Most people have never raised funds before, and even with all the advice out there it’s still a scary thing for many. But this feeling can be overcome.
If you are to raise capital from others, it is extremely important that you have a clear vision and a carefully thought-out business plan that can be marketed---like what’s hot right now, which can meet customers’ needs or generate demands. Or better still, if you can show that you have had some successful business ventures in the past, there’s a very good chance others will be willing to loan you money. Investors, for example, like to work with proven winners, and will often invest in entrepreneurs who have previously made money. Or even if you don’t have any past business success, can you provide some evidence that your new business has started and is getting orders from customers? This is called market traction. If you can do this, then finding investors or lenders won’t be that hard---that is, you can more easily be on your way to raise a significant capital to scale up your business venture. Otherwise, it’s best to wait the launch until you have at least something to show.
There are so many ways of raising capital, but the most common ones are as follows:
Using Your Own Money for Your Own Business: Many successful entrepreneurs put nearly all their savings to start their small business, because they are fully committed and deadly serious about what they want to do. This is what catches the attention of lenders and investors. Conversely, if someone is not willing to invest in his or her own business, how can anyone else be expected to? So, the first place to raise capital starts with you.
Loans through Family and Friends: These are loans that you approach a family or a friend for---you ask for a certain amount of money with a promise to pay them back in the future. Of course, you may initially feel a bit nervous that it may sound like you’re begging or put your loved ones in an awkward position. But if you present your pitch professionally and treat them like real investors (because they are), it will most likely go smoothly even if you are turned down, which will sometimes happen because of some hardships in their lives. But invariably, they will all want to see you succeed. In some cases, these people could charge you a certain percentage of interest or could say to just return the same amount loaned. The downside to this kind of loan, though, is that personal relationships could be affected especially if you fail to pay them back on time.
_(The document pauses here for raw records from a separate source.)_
(** The limits of the device that a context holds. *)
(* os/library/ibverbs/src/provider/mlx4/mod.rs: Mlx4Context *)
Record Mlx4Limits := {
  log_max_qp_size : Z; log_max_rq_sge : Z; log_max_sq_sge : Z; max_wqe_sq_size : Z
}.

(* [os/library/ibverbs/src/provider/mlx4/mod.rs:55-65] Mlx4Context::new *)
Definition mlx4_limits : Mlx4Limits :=
  {| log_max_qp_size := 16; log_max_rq_sge := 5; log_max_sq_sge := 5; max_wqe_sq_size := 1024 |}.

(** [next_power_of_two] on integers of a width, which overflows if the power does. *)
Definition next_pow2 (bits n : Z) : outcome Z :=
  let r := if n <=? 1 then 1 else 2 ^ Z.log2_up n in
  if r <? 2 ^ bits then Ret r else Panic "attempt to add with overflow".

(** [try_into().unwrap()] to a width. *)
Definition to_width (bits n : Z) : outcome Z :=
  if n <? 2 ^ bits then Ret n else Panic "called `Result::unwrap()` on an `Err` value".

Definition IB_SQ_MIN_WQE_SHIFT : Z := 6.
Definition IB_MAX_HEADROOM : Z := 2048.

(* os/library/ibverbs/src/provider/mlx4/queue_pair.rs: ib_sq_headroom *)
Definition ib_sq_headroom (shift : Z) : Z := Z.shiftr IB_MAX_HEADROOM shift + 1.
Definition IB_SQ_MAX_SPARE : Z := ib_sq_headroom IB_SQ_MIN_WQE_SHIFT.
(* ===== verification/Mlx4Cq.v ===== *)
(** * Completion queues of the mlx4 provider
      ([os/library/ibverbs/src/provider/mlx4/completion_queue.rs], [mod.rs])

    The adapter writes completion queue entries (CQEs) of 32 bytes into a ring; the code polls
    them without a system call and resolves each to the work request it completes. *)

From S2P Require Import Prelude Verbs Bytes Mlx4Qp.

Open Scope Z_scope.

(** ** Entries *)

Definition CQE_SIZE : nat := 32.

(** The fields of the [bitfield] struct, in the order of its bytes, the most significant bit
    first. *)
(* [os/library/ibverbs/src/provider/mlx4/completion_queue.rs:281-306] CompletionQueueEntry *)
Record CompletionQueueEntry := {
  qp_number : Z; immed_rss_invalid : Z; cqe_g : bool; mlpath : Z; rqpn : Z; cqe_sl : Z; cqe_slid : Z;
  byte_cnt : Z; wqe_index : Z; checksum : Z; cqe_owner : Z; is_send : bool; cqe_opcode : Z
}.

Definition byte_at (b : list Z) (i : nat) : Z := default 0 (b !! i).

Definition parse_cqe (b : list Z) : CompletionQueueEntry :=
  {| qp_number := be_value (slice b 1 3);
     immed_rss_invalid := be_value (slice b 4 4);
     cqe_g := 128 <=? byte_at b 8;
     mlpath := byte_at b 8 mod 128;
     rqpn := be_value (slice b 9 3);
     cqe_sl := byte_at b 12 / 16;
     cqe_slid := be_value (slice b 14 2);
     byte_cnt := be_value (slice b 20 4);
     wqe_index := be_value (slice b 24 2);
     checksum := be_value (slice b 26 2);
     cqe_owner := byte_at b 31 / 128;
     is_send := 1 <=? (byte_at b 31 / 64) mod 2;
     cqe_opcode := byte_at b 31 mod 32 |}.

(* [os/library/ibverbs/src/provider/mlx4/completion_queue.rs:309-326] parse_syndrome *)
Definition parse_syndrome (s : Z) : WorkCompletionStatus :=
  if s =? 1 then LocalLengthError
  else if s =? 2 then LocalQpOperationError
  else if s =? 4 then LocalProtError
  else if s =? 5 then WrFlushError
  else if s =? 6 then MwBindError
  else if s =? 16 then BadResponseError
  else if s =? 17 then LocalAccessError
  else if s =? 18 then RemoteInvalidRequestError
  else if s =? 19 then RemoteAccessError
  else if s =? 20 then RemoteOperationError
  else if s =? 21 then TransportRetryExceededError
  else if s =? 22 then RnrRetryExceededError
  else if s =? 34 then RemoteAbortedErr
  else GeneralError.

(** ** The context and the queue *)

(** The registry of queue pairs of a context. *)
(* [os/library/ibverbs/src/provider/mlx4/mod.rs:29-46] Mlx4Context *)
Definition Registry := gmap Z QueuePair.

(* os/library/ibverbs/src/provider/mlx4/mod.rs: Mlx4Context::resolve_completion *)
Definition ctx_resolve_completion (qp_num wqe_index : Z) (send : bool) (qps : Registry)
  : outcome (option Z * Registry) :=
  match qps !! qp_num with
  | None => Ret (None, qps)
  | Some p =>
      '(r, p) ← qp_resolve_completion wqe_index send p;
      Ret (r, <[qp_num := p]> qps)
  end.

(** [update_ci] and [arm_ci] are the words of the doorbell record, [cq_doorbells] the values
    written to the doorbell register, the last one first. *)
(* [os/library/ibverbs/src/provider/mlx4/completion_queue.rs:28-36] CompletionQueue *)
Record CompletionQueue := {
  cq_number : Z;
  num_entries : Z;
  cq_buffer : list Z;
  update_ci : Z;
  arm_ci : Z;
  arm_sequence_number : Z;
  consumer_index : Z;
  cq_doorbells : list Z
}.

Definition set_consumer (ci db : Z) (q : CompletionQueue) : CompletionQueue :=
  {| cq_number := cq_number q; num_entries := num_entries q; cq_buffer := cq_buffer q;
     update_ci := db; arm_ci := arm_ci q; arm_sequence_number := arm_sequence_number q;
     consumer_index := ci; cq_doorbells := cq_doorbells q |}.
Definition set_cq_buffer (b : list Z) (q : CompletionQueue) : CompletionQueue :=
  {| cq_number := cq_number q; num_entries := num_entries q; cq_buffer := b;
     update_ci := update_ci q; arm_ci := arm_ci q; arm_sequence_number := arm_sequence_number q;
     consumer_index := consumer_index q; cq_doorbells := cq_doorbells q |}.

(** The doorbell register, from its most significant bits: consumer index, sequence number,
    command, number; the two indices in big-endian order, as [to_be() >> 8] gives. *)
Definition swap24 (z : Z) : Z := be_value (rev (be_bytes 3 z)).

(* [os/library/ibverbs/src/provider/mlx4/mod.rs:93-103] Mlx4Context::ring_cq_doorbell *)
Definition ring_cq_doorbell (num cmd cmd_sn ci : Z) : outcome Z :=
  rust_assert (num <? 2 ^ 24) "assertion failed: cq_number < 1 << 24";;
  rust_assert (cmd_sn <? 2 ^ 3) "assertion failed: cmd_sn < 1 << 3";;
  rust_assert (ci <? 2 ^ 24) "assertion failed: cq_consumer_index < 1 << 24";;
  Ret (Z.lor (Z.lor (swap24 num) (Z.shiftl (Z.land cmd 3) 24))
             (Z.lor (Z.shiftl (Z.land cmd_sn 3) 28) (Z.shiftl (swap24 ci) 32))).

Definition ARM_NEXT : Z := 2.

(* [os/library/ibverbs/src/provider/mlx4/completion_queue.rs:119-128] CompletionQueue::arm *)
Definition arm (q : CompletionQueue) : outcome CompletionQueue :=
  let sn := Z.land (arm_sequence_number q) 3 in
  let ci := Z.land (consumer_index q) 16777215 in
  db ← ring_cq_doorbell (cq_number q) ARM_NEXT sn ci;
  Ret {| cq_number := cq_number q; num_entries := num_entries q; cq_buffer := cq_buffer q;
         update_ci := update_ci q;
         arm_ci := Z.lor (Z.lor (Z.shiftl sn 28) (Z.shiftl ARM_NEXT 24)) ci;
         arm_sequence_number := arm_sequence_number q; consumer_index := consumer_index q;
         cq_doorbells := db :: cq_doorbells q |}.

(** [uverbs] is the system call that gives the ring to the adapter: it returns the number of
    the queue and the ring as the adapter leaves it. *)
(* [os/library/ibverbs/src/provider/mlx4/completion_queue.rs:71-113] CompletionQueue::create *)
Definition cq_create (mmap_buffer mmap_doorbell : bool) (uverbs : Z -> list Z -> result string (Z * list Z)) (min_num_entries : Z)
  : outcome (result string CompletionQueue) :=
  if min_num_entries <? 0 then Ret (Err "cq_entries must be positive")
  else
    n ← next_pow2 32 min_num_entries;
    let n := Z.max n 1 in
    if negb mmap_buffer then Ret (Err "failed to allocate CQE buffer")
    else if negb mmap_doorbell then Ret (Err "failed to allocate CQ doorbell")
    else
      let buf := replicate (next_multiple_of (Z.to_nat n * CQE_SIZE) PAGE_SIZE) 0 in
      match uverbs n buf with
      | Err e => Ret (Err e)
      | Ok (num, buf) =>
          q ← arm {| cq_number := num; num_entries := n; cq_buffer := buf; update_ci := 0; arm_ci := 0;
                     arm_sequence_number := 1; consumer_index := 0; cq_doorbells := [] |};
          Ret (Ok q)
      end.

(** The bytes of the entry of an index. *)
Definition cqe_bytes (q : CompletionQueue) (index : Z) : list Z :=
  slice (cq_buffer q) (Z.to_nat (Z.land index (num_entries q - 1)) * CQE_SIZE) CQE_SIZE.

(* [os/library/ibverbs/src/provider/mlx4/completion_queue.rs:248-267] CompletionQueue::get_cqe_sw *)
Definition get_cqe_sw (q : CompletionQueue) (index : Z) : option CompletionQueueEntry :=
  let e := parse_cqe (cqe_bytes q index) in
  if cqe_owner e =? Z.land (index / num_entries q) 1 then Some e else None.

(** ** Polling *)

Definition CQE_OPCODE_ERROR : Z := 30.

(** The opcode of a send completion; [None] if [QueuePairOpcode] has no such value.  The flag
    says that the completion carries immediate data. *)
(* os/library/ibverbs/src/provider/mlx4/completion_queue.rs: CompletionQueue::poll_one *)
Definition send_completion (e : CompletionQueueEntry) (w : WorkCompletion) : option WorkCompletion :=
  let with_op o flags len :=
    {| wc_wr_id := wc_wr_id w; wc_status := wc_status w; wc_opcode := o; wc_vendor_err := wc_vendor_err w;
       wc_byte_len := len; wc_imm_data := wc_imm_data w; wc_qp_num := wc_qp_num w; wc_src_qp := wc_src_qp w;
       wc_flags := flags; wc_pkey_index := wc_pkey_index w; wc_slid := wc_slid w; wc_sl := wc_sl w;
       wc_dlid_path_bits := wc_dlid_path_bits w |} in
  let c := cqe_opcode e in
  if c =? 8 then Some (with_op WcRdmaWrite 0 0)
  else if c =? 9 then Some (with_op WcRdmaWrite IBV_WC_WITH_IMM 0)
  else if c =? 10 then Some (with_op WcSend 0 0)
  else if c =? 11 then Some (with_op WcSend IBV_WC_WITH_IMM 0)
  else if c =? 1 then Some (with_op WcSend 0 0)
  else if c =? 16 then Some (with_op WcRdmaRead 0 (byte_cnt e))
  else if (c =? 17) || (c =? 20) then Some (with_op WcCompareAndSwap 0 8)
  else if (c =? 18) || (c =? 21) then Some (with_op WcFetchAdd 0 8)
  else if c =? 27 then Some (with_op WcLocalInvalidate 0 0)
  else if (c =? 0) || (c =? 14) || (c =? 24) || (c =? 25) || (c =? 31) then Some w
  else None.

(** A receive completion. *)
(* os/library/ibverbs/src/provider/mlx4/completion_queue.rs: CompletionQueue::poll_one *)
Definition receive_completion (e : CompletionQueueEntry) (w : WorkCompletion) : outcome (option WorkCompletion) :=
  let finish o flags imm :=
    {| wc_wr_id := wc_wr_id w; wc_status := wc_status w; wc_opcode := o; wc_vendor_err := wc_vendor_err w;
       wc_byte_len := byte_cnt e; wc_imm_data := imm; wc_qp_num := wc_qp_num w; wc_src_qp := rqpn e;
       wc_flags := Z.lor flags (if cqe_g e then IBV_WC_GRH else 0);
       wc_pkey_index := Z.land (immed_rss_invalid e) 127; wc_slid := cqe_slid e; wc_sl := cqe_sl e;
       wc_dlid_path_bits := mlpath e |} in
  let c := cqe_opcode e in
  if c =? 0 then Ret (Some (finish WcRecvRdmaWithImm IBV_WC_WITH_IMM (immed_rss_invalid e)))
  else if c =? 1 then Ret (Some (finish WcRecv 0 0))
  else if c =? 2 then Ret (Some (finish WcRecv IBV_WC_WITH_IMM (immed_rss_invalid e)))
  else if c =? 3 then Panic "not yet implemented: set invalidate_rkey"
  else Ret None.

(** The completion with its request and status. *)
Definition wc_start (num wr_id : Z) (s : WorkCompletionStatus) (vendor : Z) : WorkCompletion :=
  {| wc_wr_id := wr_id; wc_status := s; wc_opcode := WcLocalInvalidate; wc_vendor_err := vendor;
     wc_byte_len := 0; wc_imm_data := 0; wc_qp_num := num; wc_src_qp := 0; wc_flags := 0;
     wc_pkey_index := 0; wc_slid := 0; wc_sl := 0; wc_dlid_path_bits := 0 |}.

(** The completion for an entry owned by software: [None] if its opcode is invalid. *)
(* [os/library/ibverbs/src/provider/mlx4/completion_queue.rs:139-238] CompletionQueue::poll_one *)
Definition complete (e : CompletionQueueEntry) (qps : Registry)
  : outcome (option WorkCompletion * Registry) :=
  '(r, qps) ← ctx_resolve_completion (qp_number e) (wqe_index e) (is_send e) qps;
  match r with
  | None => Ret (Some (wc_start (qp_number e) 0 GeneralError 0), qps)
  | Some wr_id =>
      if cqe_opcode e =? CQE_OPCODE_ERROR then
        Ret (Some (wc_start (qp_number e) wr_id (parse_syndrome (checksum e mod 256)) (checksum e / 256)), qps)
      else
        let w := wc_start (qp_number e) wr_id WcSuccess 0 in
        if is_send e then Ret (send_completion e w, qps)
        else w ← receive_completion e w; Ret (w, qps)
  end.

(** The result is the new completion, none if the entry is not owned by software, or an
    error. *)
(* [os/library/ibverbs/src/provider/mlx4/completion_queue.rs:134-242] CompletionQueue::poll_one *)
Definition poll_one (q : CompletionQueue) (index : Z) (qps : Registry)
  : outcome (result string (option WorkCompletion) * Registry) :=
  match get_cqe_sw q index with
  | None => Ret (Ok None, qps)
  | Some e =>
      '(w, qps) ← complete e qps;
      Ret (match w with Some w => Ok (Some w) | None => Err "invalid opcode" end, qps)
  end.

(** The loop of [poll], for at most [n] completions. *)
Fixpoint poll_loop (n : nat) (q : CompletionQueue) (qps : Registry)
  : outcome (result string (list WorkCompletion) * CompletionQueue * Registry) :=
  match n with
  | O => Ret (Ok [], q, qps)
  | S m =>
      '(r, qps) ← poll_one q (consumer_index q) qps;
      match r with
      | Err e => Ret (Err e, q, qps)
      | Ok None => Ret (Ok [], q, qps)
      | Ok (Some w) =>
          ci ← add32 (consumer_index q) 1;
          '(r, q, qps) ← poll_loop m (set_consumer ci (update_ci q) q) qps;
          Ret (match r with Ok ws => Ok (w :: ws) | Err e => Err e end, q, qps)
      end
  end.

(** An error keeps the consumer index reached but does not publish it. *)
(* [os/library/ibverbs/src/provider/mlx4/completion_queue.rs:47-61] CompletionQueue::poll *)
Definition poll (n : nat) (q : CompletionQueue) (qps : Registry)
  : outcome (result string (list WorkCompletion) * CompletionQueue * Registry) :=
  '(r, q, qps) ← poll_loop n q qps;
  match r with
  | Err e => Ret (Err e, q, qps)
  | Ok ws => Ret (Ok ws, set_consumer (consumer_index q) (Z.land (consumer_index q) 16777215) q, qps)
  end.
Lemma insert_ok c l : line_ok l -> (0 <= c < 128)%Z -> exists l', line_insert (cursor_position l) c l = Ret l' /\
  line_ok (set_cursor_pos (S (cursor_position l')) l') /\ follows l l' /\ line l' <> [].
Proof.
  intros (A & C & D) Hc. unfold line_insert. rewrite str_insert_ascii by done. simpl. eexists. split; [reflexivity|].
  assert (T : take (cursor_position l) (take (cursor_position l) (line l) ++ c :: drop (cursor_position l) (line l)) =
              take (cursor_position l) (line l)) by (rewrite take_app_le, take_take; [f_equal; lia|rewrite length_take; lia]).
  split; [|split].
  - split; [|simpl; rewrite length_app, length_take; simpl; rewrite length_drop; lia]. simpl. apply ascii_app.
    split; [eauto with d3os|]. constructor; [done|by apply ascii_drop].
  - intros s U. apply (upto_edit _ _ _ _ _ U); simpl; [exact T|]. rewrite length_app, length_take. simpl. lia.
  - simpl. by destruct (take (cursor_position l) (line l)).
Qed.

Lemma remove_ok i l : line_ok l -> i < length (line l) -> exists l', line_remove i l = Ret l' /\
  ascii (line l') /\ dirty_index l' <= length (line l') /\ cursor_position l' = cursor_position l /\
  S (length (line l')) = length (line l) /\ follows l l'.
Proof.
  intros (A & C & D) Hi. unfold line_remove. rewrite str_remove_ascii by done. simpl. eexists. split; [reflexivity|].
  assert (L : length (take i (line l) ++ drop (S i) (line l)) = length (line l) - 1) by (rewrite length_app, length_take, length_drop; lia).
  split; [simpl; apply ascii_app; split; eauto with d3os|]. split; [simpl; lia|]. split; [done|]. split; [simpl; lia|].
  intros s U. apply (upto_edit _ _ _ _ _ U); simpl; [|lia]. rewrite take_app_le, take_take by (rewrite length_take; lia). f_equal. lia.
Qed.

(** Only the cursor moved. *)
Definition same_line (l l' : LineContext) : Prop := line l' = line l /\ dirty_index l' = dirty_index l.

Lemma same_follows l l' : same_line l l' -> follows l l'.
Proof. intros [E1 E2] s U. by rewrite E1, E2. Qed.

Definition key_ok (k : DecodedKey) : Prop := match k with Unicode c => (0 <= c < 128)%Z | RawKey _ => True end.

(** ** Keys *)

(** The events for a change of the line. *)
Inductive told (l l' : LineContext) : list Event -> Prop :=
| told_none : same_line l l' -> told l l' []
| told_written : told l l' [LineWritten]
| told_restored : told l l' [HistoryRestored]
| told_moved z : same_line l l' -> told l l' [CursorMoved z]
| told_submit : l' = l -> told l l' [Submit].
Rotating Contributions in the Form of a Credit Union: This is a way of raising capital from within a group. The way this works is that five or more people would choose to bind themselves in an honor system for which each member would contribute money, say Rs.50,000. On a yearly basis and on a specific date, let’s say April 10 of every year, everyone in this group would be required to bring his share of the money. No excuses and no game playing. Once the Treasurer receives the money on the 10th, the Treasurer would then immediately disperse the funds to one person. The lump sum amount would be very helpful in carrying out the venture that you need the money for.
Loans through Financial Institutions: These are commercial loans that banks and other financial institutions grant to individuals or businesses. In order to determine your eligibility, these institutions would normally require you to produce proof of all your outstanding debts, available assets, balance sheet, income statement, etc… so that they can make an analysis of your cash flow or debt-to-income ratio. Very importantly they look at your credit worthiness to determine whether or not you have a track record of paying your debts on time and if you can be really trusted with their money. An analysis of these items could provide a basis for your loan application to be approved or denied.
Government Loans: These are absolutely the best to get because of all the benefits they offer. First, they offer very reasonable terms and very low interest rates. Second, government loans are generally more lenient to obtain than commercial loans, because government loans are usually granted as a way to help the marginalized or the most deserving.
Funding from Angel Investors: When you need funding for business start-up or for business expansion, angel investors can seem like a God-send. However, raising money from angel investors isn’t as easy, or as simple, as it might seem, because angel investors are not average investors. They are highly successful entrepreneurs or business owners who are often willing to take more risk than most, in addition to investing huge amount of their money and also bringing you valuable industry experience, executive knowledge, creative ideas, and contacts. But to be able to attract them, you must build a convincing case: a well thought-out business plan with a product that can meet a must-have need. Also, you must be able to clearly explain how your product has a clear competitive advantage over other similar products in the market.
No doubt, there are certain disadvantages to borrowing or taking loan. But as long as your borrowing can serve as a means to anend, its use can be justified … because you can certainly use others’ money to make a lot more money by financing your business, while paying others back in full from the business proceeds.